* **Task to carry out**
With the line containing "destruct (IH c1" as the start and the line containing "cbn [fst snd]. split_and!." as the end, transcribe that span of the entries below exactly, including both.

=======

Lemma constructOptional_extra opts l c : NoDup (optionalFields l) ->
  let r := constructOptional opts l c in
  (wc_objects c `prefix_of` wc_objects r.1) /\
  (forall f, f ∉ optionalFields l -> wc_fields r.1 !! f = wc_fields c !! f) /\
  (forall a, a ∈ (fst <$> r.2) -> extraOf l opts r.1 a /\ (length (wc_objects c) <= a)%nat) /\
  NoDup (fst <$> r.2).
Proof.
  revert c. induction l as [| [name [[[field an] pk] event]] l IH]; intros c Hnd.
  - cbn. split_and!; [done | done | by intros a ?%not_elem_of_nil | constructor].
  - cbn [constructOptional]. cbn in Hnd. apply NoDup_cons in Hnd as [Hnin Hnd].
    set (c1 := (construct field an pk c).1).
    assert (Hc1 : construct field an pk c = (c1, length (wc_objects c))) by done. rewrite Hc1.
    destruct (IH c1 Hnd) as (I3 & I4 & I5 & I6).
    clear IH. destruct (constructOptional opts l c1) as [c2 extra]. cbn in I3, I4, I5, I6.
    assert (Ho2 : wc_objects c2 !! length (wc_objects c) = Some (newObject an pk)).
    { apply (prefix_lookup_Some (wc_objects c1)); [| done]. cbn. by rewrite list_lookup_middle. }
    assert (Hf2 : wc_fields c2 !! field = Some (length (wc_objects c))).
    { rewrite I4 by done. cbn. by rewrite lookup_insert_eq. }
    assert (Hold : forall a, a ∈ (fst <$> extra) ->
      extraOf ((name, (field, an, pk, event)) :: l) opts c2 a /\ (length (wc_objects c) < a)%nat).
    { intros a Ha. destruct (I5 a Ha) as [(n & f & an' & pk' & ev & Hin & H) Hle]. split.
      - exists n, f, an', pk', ev. split; [by right | done].
      - cbn in Hle. rewrite length_app in Hle. cbn in Hle. lia. }
    cbn [fst snd]. split_and!.
    + transitivity (wc_objects c1); [by eexists | done].
    + intros f [Hne Hf]%not_elem_of_cons. rewrite I4 by done. cbn.
      rewrite lookup_insert_ne; [done |]. by intros ->.
    + destruct (includes opts name) eqn:Einc; intros a Ha.
      * cbn in Ha. apply elem_of_cons in Ha as [-> | Ha].
        -- split; [| done]. exists name, field, an, pk, event. split; [by left | done].
        -- destruct (Hold a Ha). split; [done | lia].
      * destruct (Hold a Ha). split; [done | lia].
    + destruct (includes opts name); [| done]. cbn. apply NoDup_cons. split; [| done].
      intros Hin. destruct (Hold _ Hin) as [_ ?]. lia.
Qed.

(** The [subscribe] calls of the extra objects. *)
Definition startExtra c (extra : list (nat * string)) : Ch :=
  foldl (fun c '(a, event) =>
    match wc_objects c !! a with
    | Some o => set_object c a (objSubscribe event o)
    | None => c
    end) c extra.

=======

* **Response area**
    destruct (IH c1 Hnd) as (I3 & I4 & I5 & I6).
    clear IH. destruct (constructOptional opts l c1) as [c2 extra]. cbn in I3, I4, I5, I6.
    assert (Ho2 : wc_objects c2 !! length (wc_objects c) = Some (newObject an pk)).
    { apply (prefix_lookup_Some (wc_objects c1)); [| done]. cbn. by rewrite list_lookup_middle. }
    assert (Hf2 : wc_fields c2 !! field = Some (length (wc_objects c))).
    { rewrite I4 by done. cbn. by rewrite lookup_insert_eq. }
    assert (Hold : forall a, a ∈ (fst <$> extra) ->
      extraOf ((name, (field, an, pk, event)) :: l) opts c2 a /\ (length (wc_objects c) < a)%nat).
    { intros a Ha. destruct (I5 a Ha) as [(n & f & an' & pk' & ev & Hin & H) Hle]. split.
      - exists n, f, an', pk', ev. split; [by right | done].
      - cbn in Hle. rewrite length_app in Hle. cbn in Hle. lia. }
    cbn [fst snd]. split_and!.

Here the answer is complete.